Cuba stood in the early 1980s with the tiny Caribbean nation of Grenada and its Prime Minister Maurice Bishop and the New Jewel Movement who was later betrayed by one of his top lieutenants Bernard Coard; Cuba stood with Colonel Muammar Qaddafi and the Libyan Arab Jamahiriya and their quest for a United States of Africa ; Cuba stood in the 1980s with Nicaraguan Sandinista National Liberation Front (FSLN) and its controversial leader Daniel Ortega; Cuba in the 1970s stood with Angola, Africa and their struggle for independence from the Portuguese; Cuba and President Fidel Castro in the early 1960s visited Harlem, New York and stood in solidarity with the Nation of Islam and Minister Malcolm X. (Reference: Fidel Castro; "Fidel Castro Speeches 1984-85; three volumes).
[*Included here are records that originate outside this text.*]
(* ===== verification/Replication.v ===== *)
(** * Replica placement and the replication task queue: [replication.go].

    The planner, the task builder, the task life cycle and the in-memory
    queue.  Task attempts and back-off are [int]/[int64] with wrap-around. *)

From S2P Require Import Prelude Metadata.
From stdpp Require Import options.

(** ** Data *)

Inductive ReplicationTaskState :=
  | ReplicationTaskPending
  | ReplicationTaskRunning
  | ReplicationTaskDone
  | ReplicationTaskFailed
  | ReplicationTaskDead.

#[export] Instance ReplicationTaskState_eq_dec : EqDecision ReplicationTaskState.
Proof. solve_decision. Defined.

Definition ReplicationTaskState_code (st : ReplicationTaskState) : nat :=
  match st with
  | ReplicationTaskPending => 0 | ReplicationTaskRunning => 1 | ReplicationTaskDone => 2
  | ReplicationTaskFailed => 3 | ReplicationTaskDead => 4
  end.
Definition ReplicationTaskState_decode (n : nat) : option ReplicationTaskState :=
  match n with
  | 0 => Some ReplicationTaskPending | 1 => Some ReplicationTaskRunning
  | 2 => Some ReplicationTaskDone | 3 => Some ReplicationTaskFailed
  | 4 => Some ReplicationTaskDead | _ => None
  end.
#[export] Instance ReplicationTaskState_countable : Countable ReplicationTaskState.
Proof.
  apply (inj_countable ReplicationTaskState_code ReplicationTaskState_decode). by intros [].
Defined.

Definition defaultReplicaCount : Z := 3.
Definition defaultReplicationTaskLease : Duration := (30 * Second)%Z.
Definition defaultReplicationTaskMaxAttempts : Z := 5.
Definition defaultReplicationTaskMaxBackoff : Duration := Minute.

Record ReplicaPlan := {
  rp_Primary : NodeMetadata;
  rp_Replicas : list NodeMetadata
}.

Record ReplicationTask := {
  rt_ID : string;
  rt_Key : string;
  rt_Version : Z;
  rt_Checksum : string;
  rt_Chunks : list ChunkMetadata;
  rt_Source : string;
  rt_Target : string;
  rt_State : ReplicationTaskState;
  rt_Attempts : Z;
  rt_LastError : string;
  rt_RunAfter : Time;
  rt_LeaseUntil : Time;
  rt_CreatedAt : Time;
  rt_UpdatedAt : Time
}.

#[export] Instance ReplicationTask_eq_dec : EqDecision ReplicationTask.
Proof. solve_decision. Defined.

Record ReplicationPlanner := { ReplicaCount : Z }.

(** ** Planner *)

Definition NewReplicationPlanner (replicaCount : Z) : ReplicationPlanner :=
  {| ReplicaCount := if (replicaCount =? 0)%Z then defaultReplicaCount else replicaCount |}.

(** [make([]NodeMetadata, count)] panics on a negative [count], and
    [replicas\[0\]] on an empty slice. *)
Definition Plan (p : ReplicationPlanner) (nodes : list NodeMetadata) : Res ReplicaPlan :=
  let healthy := filter (λ n, nm_State n = NodeHealthy) nodes in
  if decide (length healthy = 0) then Err ErrNoHealthyNodes
  else
    let healthy := sort_by nm_ID healthy in
    let count := ReplicaCount p in
    let count := if (zlen healthy <? count)%Z then zlen healthy else count in
    if (count <? 0)%Z then Panic
    else
      match take (Z.to_nat count) healthy with
      | [] => Panic
      | (primary :: _) as replicas =>
          Ok {| rp_Primary := primary; rp_Replicas := replicas |}
      end.

(** ** Tasks of a file *)

(** [fmt.Sprintf("%s:%d:%s:%s", key, version, source, target)] *)
Definition replicationTaskID (key : string) (version : Z) (source target : string) : string :=
  key +:+ ":" +:+ pretty version +:+ ":" +:+ source +:+ ":" +:+ target.

(** The task literal shared by [TasksForFile] and the repair planner: a
    pending copy of one version from [source] to [target]. *)
Definition pending_task (meta : FileMetadata) (source target : string) (created updated : Time) :
    ReplicationTask := {|
  rt_ID := replicationTaskID (fm_Key meta) (fm_Version meta) source target;
  rt_Key := fm_Key meta;
  rt_Version := fm_Version meta;
  rt_Checksum := fm_Checksum meta;
  rt_Chunks := cloneChunkMetadata (fm_Chunks meta);
  rt_Source := source;
  rt_Target := target;
  rt_State := ReplicationTaskPending;
  rt_Attempts := 0;
  rt_LastError := "";
  rt_RunAfter := zero_time;
  rt_LeaseUntil := zero_time;
  rt_CreatedAt := created;
  rt_UpdatedAt := updated
|}.

Definition needs_copy (st : ReplicaState) : bool :=
  match st with
  | ReplicaPending | ReplicaStale | ReplicaMissing => true
  | ReplicaHealthy | ReplicaDeleted => false
  end.

(** The body of the loop of [TasksForFile]. *)
Definition task_for_node (meta : FileMetadata) (t : Time) (nodeID : string) :
    option ReplicationTask :=
  if decide (nodeID = fm_Primary meta) then None
  else
    match fm_Replicas meta !! nodeID with
    | Some replica =>
        if needs_copy (rm_State replica)
        then Some (pending_task meta (fm_Primary meta) nodeID t t)
        else None
    | None => None
    end.

Definition TasksForFile (meta : FileMetadata) (t : Time) : Res (list ReplicationTask) :=
  if decide (fm_Primary meta = "") then Err ErrPrimaryUnavailable
  else
    match fm_Replicas meta !! fm_Primary meta with
    | None => Err ErrPrimaryUnavailable
    | Some _ =>
        let nodeIDs := sort_by (λ x, x) (range_keys (fm_Replicas meta)) in
        Ok (omap (task_for_node meta t) nodeIDs)
    end.

(** ** Task life cycle *)

Definition set_task (task : ReplicationTask) (state : ReplicationTaskState) (attempts : Z)
    (lastError : string) (runAfter leaseUntil updatedAt : Time) : ReplicationTask := {|
  rt_ID := rt_ID task; rt_Key := rt_Key task; rt_Version := rt_Version task;
  rt_Checksum := rt_Checksum task; rt_Chunks := rt_Chunks task;
  rt_Source := rt_Source task; rt_Target := rt_Target task;
  rt_State := state; rt_Attempts := attempts; rt_LastError := lastError;
  rt_RunAfter := runAfter; rt_LeaseUntil := leaseUntil;
  rt_CreatedAt := rt_CreatedAt task; rt_UpdatedAt := updatedAt
|}.

Definition readyToRun (task : ReplicationTask) (t : Time) : bool :=
  IsZero (rt_RunAfter task) || negb (After (rt_RunAfter task) t).

(** [time.Second * time.Duration(1<<attempts)] in [int64]: a shift count of
    64 or more gives 0, and the product wraps. *)
Definition replicationBackoff (attempts : Z) : Duration :=
  let attempts := if (attempts <? 1)%Z then 1%Z else attempts in
  let backoff := wrap_s64 (Second * wrap_s64 (Z.shiftl 1 attempts)) in
  if (defaultReplicationTaskMaxBackoff <? backoff)%Z then defaultReplicationTaskMaxBackoff
  else backoff.

Definition failReplicationTask (task : ReplicationTask) (t : Time) (cause : option GoError) :
    ReplicationTask :=
  let lastError := match cause with Some e => error_string e | None => "" end in
  if (defaultReplicationTaskMaxAttempts <=? rt_Attempts task)%Z
  then set_task task ReplicationTaskDead (rt_Attempts task) lastError zero_time zero_time t
  else set_task task ReplicationTaskPending (rt_Attempts task) lastError
         (TimeAdd t (replicationBackoff (rt_Attempts task))) zero_time t.

Definition expireReplicationTask (task : ReplicationTask) (t : Time) : ReplicationTask :=
  let lastError := "replication task lease expired" in
  if (defaultReplicationTaskMaxAttempts <=? rt_Attempts task)%Z
  then set_task task ReplicationTaskDead (rt_Attempts task) lastError zero_time zero_time t
  else set_task task ReplicationTaskPending (rt_Attempts task) lastError t zero_time t.

(** The update closures of [MarkRunning] and [MarkDone]. *)
Definition runReplicationTask (task : ReplicationTask) (t : Time) : ReplicationTask :=
  set_task task ReplicationTaskRunning (wrap_s64 (rt_Attempts task + 1)) (rt_LastError task)
    (rt_RunAfter task) (TimeAdd t defaultReplicationTaskLease) t.

Definition doneReplicationTask (task : ReplicationTask) (t : Time) : ReplicationTask :=
  set_task task ReplicationTaskDone (rt_Attempts task) "" zero_time zero_time t.

(** A running task whose lease is over: the guard of [RequeueExpiredRunning]. *)
Definition lease_expired (task : ReplicationTask) (t : Time) : bool :=
  negb (negb (bool_decide (rt_State task = ReplicationTaskRunning))
        || IsZero (rt_LeaseUntil task) || After (rt_LeaseUntil task) t).

(** The comparator of [sortReplicationTasks]. *)
Definition task_less (a b : ReplicationTask) : bool :=
  if negb (rt_RunAfter a =? rt_RunAfter b)%Z then
    if IsZero (rt_RunAfter a) then true
    else if IsZero (rt_RunAfter b) then false
    else Before (rt_RunAfter a) (rt_RunAfter b)
  else String.ltb (rt_ID a) (rt_ID b).

(** [sort.Slice] with that comparator: the order it sorts into is "not
    greater". *)
Definition task_le (a b : ReplicationTask) : Prop := task_less b a = false.
#[export] Instance task_le_dec : RelDecision task_le.
Proof. intros a b. unfold task_le. apply _. Defined.

Definition sortReplicationTasks (tasks : list ReplicationTask) : list ReplicationTask :=
  merge_sort task_le tasks.

(** ** The in-memory queue *)

Record MemoryReplicationTaskQueue := {
  mq_tasks : gmap string ReplicationTask;
  mq_now : Clock
}.

Definition NewMemoryReplicationTaskQueue (clock : Clock) : MemoryReplicationTaskQueue :=
  {| mq_tasks := ∅; mq_now := clock |}.

Definition set_tasks (q : MemoryReplicationTaskQueue) (ts : gmap string ReplicationTask) :
    MemoryReplicationTaskQueue := {| mq_tasks := ts; mq_now := mq_now q |}.

(** [q.now().UTC()] *)
Definition queue_now : GoM MemoryReplicationTaskQueue Time := λ q,
  let '(t, c) := now (mq_now q) in (Ok t, {| mq_tasks := mq_tasks q; mq_now := c |}).

(** The loop of [Enqueue]: a task whose ID is known is skipped. *)
Definition enqueue_task (ts : gmap string ReplicationTask) (task : ReplicationTask) :
    gmap string ReplicationTask :=
  match ts !! rt_ID task with
  | Some _ => ts
  | None => <[rt_ID task := task]> ts
  end.
Definition enqueue_all (ts : gmap string ReplicationTask) (tasks : list ReplicationTask) :
    gmap string ReplicationTask := foldl enqueue_task ts tasks.

Definition Enqueue (tasks : list ReplicationTask) : GoM MemoryReplicationTaskQueue unit :=
  modify (λ q, set_tasks q (enqueue_all (mq_tasks q) tasks)).

Definition runnable (t : Time) (task : ReplicationTask) : Prop :=
  rt_State task = ReplicationTaskPending ∧ readyToRun task t = true.
#[export] Instance runnable_dec t task : Decision (runnable t task).
Proof. unfold runnable. apply _. Defined.

Definition pending_tasks (t : Time) (ts : gmap string ReplicationTask) : list ReplicationTask :=
  sortReplicationTasks (filter (runnable t) (range_values ts)).

Definition Pending : GoM MemoryReplicationTaskQueue (list ReplicationTask) :=
  t ← queue_now;
  gets (λ q, pending_tasks t (mq_tasks q)).

(** Look a task up, replace it, return it: the shape of the [Mark] methods. *)
Definition update_task (id : string) (f : ReplicationTask → Time → ReplicationTask) :
    GoM MemoryReplicationTaskQueue ReplicationTask :=
  ts ← gets mq_tasks;
  match ts !! id with
  | None => fail ErrTaskNotFound
  | Some task =>
      t ← queue_now;
      let task := f task t in
      modify (λ q, set_tasks q (<[id := task]> (mq_tasks q)));;
      mret task
  end.

Definition MarkRunning (id : string) : GoM MemoryReplicationTaskQueue ReplicationTask :=
  update_task id runReplicationTask.

Definition MarkDone (id : string) : GoM MemoryReplicationTaskQueue ReplicationTask :=
  update_task id doneReplicationTask.

Definition MarkFailed (id : string) (cause : option GoError) :
    GoM MemoryReplicationTaskQueue ReplicationTask :=
  update_task id (λ task t, failReplicationTask task t cause).

(** One round of [RequeueExpiredRunning] over the whole table. *)
Definition requeue_all (t : Time) (ts : gmap string ReplicationTask) :
    gmap string ReplicationTask :=
  (λ task, if lease_expired task t then expireReplicationTask task t else task) <$> ts.
Definition requeued_tasks (t : Time) (ts : gmap string ReplicationTask) : list ReplicationTask :=
  sortReplicationTasks
    ((λ task, expireReplicationTask task t) <$>
       filter (λ task, lease_expired task t = true) (range_values ts)).

Definition RequeueExpiredRunning : GoM MemoryReplicationTaskQueue (list ReplicationTask) :=
  t ← queue_now;
  ts ← gets mq_tasks;
  modify (λ q, set_tasks q (requeue_all t (mq_tasks q)));;
  mret (requeued_tasks t ts).

(** [stats\[task.State\]++] over all tasks. *)
Definition count_states (ts : list ReplicationTask) : gmap ReplicationTaskState Z :=
  foldl (λ stats task,
    <[rt_State task := (default 0 (stats !! rt_State task) + 1)%Z]> stats) ∅ ts.

Definition Stats : GoM MemoryReplicationTaskQueue (gmap ReplicationTaskState Z) :=
  gets (λ q, count_states (range_values (mq_tasks q))).

#[export] Hint Unfold queue_now set_tasks Enqueue Pending update_task MarkRunning MarkDone
  MarkFailed RequeueExpiredRunning Stats : go.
Perhaps one of the most controversial positions Cuba has taken was granting political asylum to a United States prisoner of war named Assata Shakur formally known as Joanne Chesimard of the Black Liberation Army (BLA). She was accused and convicted of killing a New Jersey State Trooper on the New Jersey Turnpike in the early 1970s and was sentenced to life in prison without parole within the U.S. Federal Prison system. But after serving five years in FCI Morgantown, West Virginia; Shakur escaped to Cuba where she received political asylum from the Cuban Government. Shakur is still considered a fugitive of justice on the Federal Bureau of Investigation (FBI) Most Wanted List and on the U.S. Marshal's Most Wanted List (there is now a million dollar bounty over her head) and I am quite sure she has been upgraded to the Homeland Security top criminals priority listing. (Reference: Assata Shakur; "Assata: An Autobiography").
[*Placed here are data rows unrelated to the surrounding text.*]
(* ===== verification/ReplicationSpec.v ===== *)
(** * Properties of the planner, the task builder and the task queue. *)

From S2P Require Import Prelude Metadata Replication Backend MetadataSpec.
From stdpp Require Import options.

(** ** Placement *)

(** The nodes a planner chooses from, in ID order. *)
Definition healthy_sorted (nodes : list NodeMetadata) : list NodeMetadata :=
  sort_by nm_ID (filter (λ n, nm_State n = NodeHealthy) nodes).

(** How many of [n] healthy nodes a planner takes. *)
Definition replica_quota (p : ReplicationPlanner) (n : nat) : nat :=
  Z.to_nat (Z.min (ReplicaCount p) (Z.of_nat n)).

Lemma Plan_unfold p nodes :
  Plan p nodes =
  if decide (length (healthy_sorted nodes) = 0) then Err ErrNoHealthyNodes
  else if decide (ReplicaCount p ≤ 0)%Z then Panic
  else
    match take (replica_quota p (length (healthy_sorted nodes))) (healthy_sorted nodes) with
    | [] => Panic
    | (primary :: _) as replicas => Ok {| rp_Primary := primary; rp_Replicas := replicas |}
    end.
Proof.
  unfold Plan, healthy_sorted, replica_quota, zlen. rewrite length_sort_by.
  set (h := filter _ nodes). pose proof (length_sort_by nm_ID h) as Hlen.
  destruct (decide (length h = 0)) as [|Hn]; [done|].
  destruct (Z.ltb_spec (Z.of_nat (length h)) (ReplicaCount p)).
  - destruct (Z.ltb_spec (Z.of_nat (length h)) 0); [lia|].
    rewrite decide_False by lia. by rewrite Z.min_r by lia.
  - destruct (decide (ReplicaCount p ≤ 0)%Z).
    + destruct (Z.ltb_spec (ReplicaCount p) 0); [done|].
      by replace (Z.to_nat (ReplicaCount p)) with 0 by lia.
    + destruct (Z.ltb_spec (ReplicaCount p) 0); [lia|]. by rewrite Z.min_l by lia.
Qed.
Shakur has now lived in Cuba for over three decades in which many rightwing U.S. politicians over the years have tried to issue extradition warrants (of course these actions were non-binding) and in an attempt to pressure Cuba to releasing her into United States custody. But Cuba has refused to capitulate to U.S. pressure and this also has been a thorn in the side of U.S. and Cuba relations. Cuba and the U.S. do not have an agreed extradition treaty. Many believe to this day that Assata Shakur was innocent of all charges and was a mere a victim of the former FBI director J. Edgar Hoover and his counter intelligence program called Cointelpro which was aimed at radical militant and not so radical black leadership during the 1960s and 1970s. (Reference: Assata Shakur; "Assata: An Autobiography").
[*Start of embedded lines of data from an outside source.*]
(* ===== verification/Names.v ===== *)
(** * Names built with [fmt.Sprintf]: object keys and task IDs.

    [versionedObjectKey] and [chunkObjectKey] of [object.go] name the objects
    of a file version on a storage node; [replicationTaskID] of
    [replication.go] names a copy.  Two different things must not get the
    same name, or they share an object file or a task slot. *)

From Stdlib Require Import Ascii.
From S2P Require Import Prelude Metadata Replication.
From stdpp Require Import options.

(** ** Decimal formatting *)

(** [n] zeros *)
Fixpoint zeros (n : nat) : string :=
  match n with 0 => "" | S n => String "0" (zeros n) end.

(** [%06d]: at least six characters, padded with zeros after the sign. *)
Definition sprintf_06d (z : Z) : string :=
  if (z <? 0)%Z then
    let digits := pretty (- z)%Z in "-" +:+ zeros (5 - String.length digits) +:+ digits
  else
    let digits := pretty z in zeros (6 - String.length digits) +:+ digits.

(** [fmt.Sprintf("%s.v%d", key, version)] *)
Definition versionedObjectKey (key : string) (version : Z) : string :=
  key +:+ ".v" +:+ pretty version.

(** [fmt.Sprintf("%s.chunk.%06d", key, index)] *)
Definition chunkObjectKey (key : string) (index : Z) : string :=
  key +:+ ".chunk." +:+ sprintf_06d index.

(** The value of a decimal string, the inverse of the formatting. *)
Definition digit_value (c : ascii) : N := (N_of_ascii c - 48)%N.
Fixpoint dec_value (acc : N) (s : string) : N :=
  match s with
  | EmptyString => acc
  | String c s => dec_value (acc * 10 + digit_value c) s
  end.

(** Whether a character occurs in a string. *)
Fixpoint has_char (c : ascii) (s : string) : bool :=
  match s with
  | EmptyString => false
  | String a s => bool_decide (a = c) || has_char c s
  end.

(** ** Strings *)

Lemma string_app_assoc s1 s2 s3 : (s1 +:+ s2) +:+ s3 = s1 +:+ s2 +:+ s3.
Proof. induction s1 as [|c s IH]; [done|]. change (String c ((s +:+ s2) +:+ s3) = String c (s +:+ s2 +:+ s3)). by rewrite IH. Qed.

Lemma string_app_cons c s1 s2 : String c s1 +:+ s2 = String c (s1 +:+ s2).
Proof. done. Qed.

Lemma has_char_app c s1 s2 : has_char c (s1 +:+ s2) = has_char c s1 || has_char c s2.
Proof.
  induction s1 as [|a s IH]; [done|]. rewrite string_app_cons. cbn. rewrite IH.
  by rewrite orb_assoc.
Qed.

(** The text before and after the last separator is determined. *)
Lemma split_last c s1 s2 d1 d2 :
  has_char c d1 = false → has_char c d2 = false →
  s1 +:+ String c d1 = s2 +:+ String c d2 → s1 = s2 ∧ d1 = d2.
Proof.
  intros H1 H2. revert s2. induction s1 as [|a s1 IH]; intros [|b s2] E.
  - by injection E.
  - injection E as <- ->. rewrite has_char_app in H1. cbn in H1.
    rewrite bool_decide_eq_true_2, orb_true_r in H1 by done. done.
  - injection E as -> <-. rewrite has_char_app in H2. cbn in H2.
    rewrite bool_decide_eq_true_2, orb_true_r in H2 by done. done.
  - rewrite !string_app_cons in E. injection E as -> E.
    apply IH in E as [-> ->]. done.
Qed.

Lemma string_app_inv_tail s1 s2 t : s1 +:+ t = s2 +:+ t → s1 = s2.
Proof.
  revert s1 s2. induction t as [|c t IH]; intros s1 s2 E.
  - assert (∀ s, s +:+ "" = s) as Hnil.
    { induction s as [|a s IHs]; [done|]. rewrite string_app_cons. by rewrite IHs. }
    by rewrite !Hnil in E.
  - assert (∀ s, s +:+ String c t = (s +:+ String c "") +:+ t) as Hc.
    { intros s. by rewrite string_app_assoc. }
    rewrite !Hc in E. apply IH in E. by apply (split_last c _ _ "" "") in E as [-> _].
Qed.

(** ** Digits *)

Lemma digit_value_char x : (x < 10)%N → digit_value (pretty_N_char x) = x.
Proof.
  intros Hx. assert (x = 0 ∨ x = 1 ∨ x = 2 ∨ x = 3 ∨ x = 4 ∨ x = 5 ∨ x = 6 ∨ x = 7
    ∨ x = 8 ∨ x = 9)%N by lia. naive_solver.
Qed.

Lemma dec_value_go x s : dec_value 0 (pretty_N_go x s) = dec_value x s.
Proof.
  revert s. induction (N.lt_wf_0 x) as [x _ IH]; intros s.
  destruct (decide (x = 0)%N) as [->|Hx]; [by rewrite pretty_N_go_0|].
  rewrite pretty_N_go_step by lia. rewrite IH by (apply N.div_lt; lia). cbn.
  rewrite digit_value_char by (apply N.mod_lt; lia). f_equal.
  rewrite (N.div_mod x 10) at 3 by lia. lia.
Qed.

Lemma dec_value_pretty (x : N) : dec_value 0 (pretty x) = x.
Proof.
  unfold pretty, pretty_N. case_decide as E; [by subst|]. by rewrite dec_value_go.
Qed.

Lemma dec_value_zeros n s : dec_value 0 (zeros n +:+ s) = dec_value 0 s.
Proof. induction n as [|n IH]; [done|]. cbn [zeros]. rewrite string_app_cons. exact IH. Qed.

Lemma pretty_nonneg (z : Z) : (0 ≤ z)%Z → pretty z = pretty (Z.to_N z).
Proof. intros Hz. destruct z; [done|done|lia]. Qed.

(** Formatting with leading zeros is still injective on non-negative numbers. *)
Lemma sprintf_06d_inj i j :
  (0 ≤ i)%Z → (0 ≤ j)%Z → sprintf_06d i = sprintf_06d j → i = j.
Proof.
  intros Hi Hj E. unfold sprintf_06d in E.
  rewrite (proj2 (Z.ltb_ge i 0)), (proj2 (Z.ltb_ge j 0)) in E by done.
  apply (f_equal (dec_value 0)) in E. rewrite !dec_value_zeros in E.
  rewrite !pretty_nonneg, !dec_value_pretty in E by done. lia.
Qed.

(** A character that is neither a digit nor a sign. *)
Definition not_numeric (c : ascii) : Prop :=
  c ≠ "-"%char ∧ ∀ x, pretty_N_char x ≠ c.

Lemma not_numeric_colon : not_numeric ":"%char.
Proof. split; [done|]. intros x. unfold pretty_N_char. by repeat case_match. Qed.
Lemma not_numeric_dot : not_numeric "."%char.
Proof. split; [done|]. intros x. unfold pretty_N_char. by repeat case_match. Qed.
Lemma not_numeric_v : not_numeric "v"%char.
Proof. split; [done|]. intros x. unfold pretty_N_char. by repeat case_match. Qed.
Lemma not_numeric_percent : not_numeric "%"%char.
Proof. split; [done|]. intros x. unfold pretty_N_char. by repeat case_match. Qed.
#[export] Hint Resolve not_numeric_colon not_numeric_dot not_numeric_v not_numeric_percent : go.

Lemma has_char_go c x s :
  not_numeric c → has_char c s = false → has_char c (pretty_N_go x s) = false.
Proof.
  intros [_ Hc]. revert s. induction (N.lt_wf_0 x) as [x _ IH]; intros s Hs.
  destruct (decide (x = 0)%N) as [->|Hx]; [by rewrite pretty_N_go_0|].
  rewrite pretty_N_go_step by lia. apply IH; [apply N.div_lt; lia|]. cbn.
  by rewrite bool_decide_eq_false_2 by apply Hc.
Qed.

Lemma has_char_pretty_N c (x : N) : not_numeric c → has_char c (pretty x) = false.
Proof.
  intros Hc. unfold pretty, pretty_N. case_decide.
  - cbn. rewrite bool_decide_eq_false_2; [done|]. apply (proj2 Hc 0%N).
  - by apply has_char_go.
Qed.

Lemma has_char_pretty c (z : Z) : not_numeric c → has_char c (pretty z) = false.
Proof.
  intros Hc. destruct z as [|p|p].
  - by apply (has_char_pretty_N c 0).
  - by apply (has_char_pretty_N c (Npos p)).
  - change (pretty (Zneg p)) with (String "-" (pretty (Npos p))). cbn.
    rewrite bool_decide_eq_false_2 by (intros E; by apply (proj1 Hc)).
    by apply (has_char_pretty_N c (Npos p)).
Qed.

Lemma has_char_zeros c n : not_numeric c → has_char c (zeros n) = false.
Proof.
  intros Hc. induction n as [|n IH]; [done|]. cbn. rewrite IH.
  rewrite bool_decide_eq_false_2; [done|]. apply (proj2 Hc 0%N).
Qed.

Lemma has_char_06d c z : not_numeric c → has_char c (sprintf_06d z) = false.
Proof.
  intros Hc. unfold sprintf_06d.
  case_match; rewrite !has_char_app, has_char_zeros, has_char_pretty by done; [|done].
  cbn. rewrite bool_decide_eq_false_2 by (intros E; by apply (proj1 Hc)). done.
Qed.
#[export] Hint Resolve has_char_pretty has_char_06d : go.

(** ** Injectivity *)

Lemma versionedObjectKey_inj k v k' v' :
  versionedObjectKey k v = versionedObjectKey k' v' → k = k' ∧ v = v'.
Proof.
  unfold versionedObjectKey. intros E.
  assert (∀ s w, s +:+ ".v" +:+ pretty w = (s +:+ ".") +:+ String "v" (pretty (w : Z))) as Hv.
  { intros s w. by rewrite string_app_assoc. }
  rewrite !Hv in E. apply split_last in E as [E1 E2]; [|auto with go..].
  apply string_app_inv_tail in E1. by apply (inj pretty) in E2.
Qed.

Lemma chunkObjectKey_inj k i k' i' :
  (0 ≤ i)%Z → (0 ≤ i')%Z → chunkObjectKey k i = chunkObjectKey k' i' → k = k' ∧ i = i'.
Proof.
  unfold chunkObjectKey. intros Hi Hi' E.
  assert (∀ s w, s +:+ ".chunk." +:+ sprintf_06d w =
    (s +:+ ".chunk") +:+ String "." (sprintf_06d w)) as Hc.
  { intros s w. by rewrite string_app_assoc. }
  rewrite !Hc in E. apply split_last in E as [E1 E2]; [|auto with go..].
  apply string_app_inv_tail in E1. by apply sprintf_06d_inj in E2.
Qed.

(** Two chunks of file versions share an object name on a node only if
    they are the same chunk of the same version of the same key: the name
    determines key, index and version, for any key, even one that contains
    dots, digits or looks like a chunk name itself. *)
Theorem chunk_object_name_inj k i v k' i' v' :
  (0 ≤ i)%Z → (0 ≤ i')%Z →
  versionedObjectKey (chunkObjectKey k i) v = versionedObjectKey (chunkObjectKey k' i') v' →
  k = k' ∧ i = i' ∧ v = v'.
Proof.
  intros Hi Hi' [E ->]%versionedObjectKey_inj. by apply chunkObjectKey_inj in E as [-> ->].
Qed.

Lemma replicationTaskID_split key v source target :
  replicationTaskID key v source target =
  ((key +:+ String ":" (pretty v)) +:+ String ":" source) +:+ String ":" target.
Proof. unfold replicationTaskID. by rewrite !string_app_assoc. Qed.

(** When node IDs contain no colon, a task ID determines the key, the
    version, the source and the target of the copy, whatever the key. *)
Theorem replicationTaskID_inj k v s t k' v' s' t' :
  has_char ":" s = false → has_char ":" t = false →
  has_char ":" s' = false → has_char ":" t' = false →
  replicationTaskID k v s t = replicationTaskID k' v' s' t' →
  k = k' ∧ v = v' ∧ s = s' ∧ t = t'.
Proof.
  intros Hs Ht Hs' Ht' E. rewrite !replicationTaskID_split in E.
  apply split_last in E as [E ->]; [|done..]. apply split_last in E as [E ->]; [|done..].
  apply split_last in E as [-> E]; [|auto with go..]. by apply (inj pretty) in E.
Qed.

(** Node IDs are free text (a flag or a heartbeat path), and with a colon in
    one of them two different copies get one task ID. *)
Example replicationTaskID_collision :
  replicationTaskID "a" 1 "2:n1" "n2" = replicationTaskID "a:1" 2 "n1" "n2".
Proof. by vm_compute. Qed.

(** ** Witnesses *)

Lemma chunk_object_name_inj_witness :
  versionedObjectKey (chunkObjectKey "a.chunk.000001" 12) 3 =
    "a.chunk.000001.chunk.000012.v3" ∧
  "a.chunk.000001" = "a.chunk.000001" ∧ 12%Z = 12%Z ∧ 3%Z = 3%Z.
Proof.
  split; [by vm_compute|].
  apply (chunk_object_name_inj "a.chunk.000001" 12 3 "a.chunk.000001" 12 3); [lia|lia|done].
Defined.

Lemma replicationTaskID_inj_witness :
  replicationTaskID "dir:1:x" 7 "node1" "node2" = "dir:1:x:7:node1:node2" ∧
  "dir:1:x" = "dir:1:x" ∧ 7%Z = 7%Z ∧ "node1" = "node1" ∧ "node2" = "node2".
Proof.
  split; [by vm_compute|].
  by apply (replicationTaskID_inj "dir:1:x" 7 "node1" "node2" "dir:1:x" 7 "node1" "node2").
Defined.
Hoover used a gamut of dirty tricks to destabilize, neutralize, assassinate, incarcerate, imposed illegal wiretapping, spied, sent paid informants to disrupt progressive black organizations, placed agent provocateurs in strategic leadership positions within some of the most militant black organizations in America, etc., which to closely monitor the leadership and the organizations. Shakur has maintained her innocence and she outlined her legal case and personal history in her autobiography titled, "Assata" and chronicled her side of the story relative to the events that led to a N.J. State Trooper being murdered on the New Jersey Turnpike in 1973. (Reference: Elaine Brown; "A Taste of Power: A Black Woman's Story").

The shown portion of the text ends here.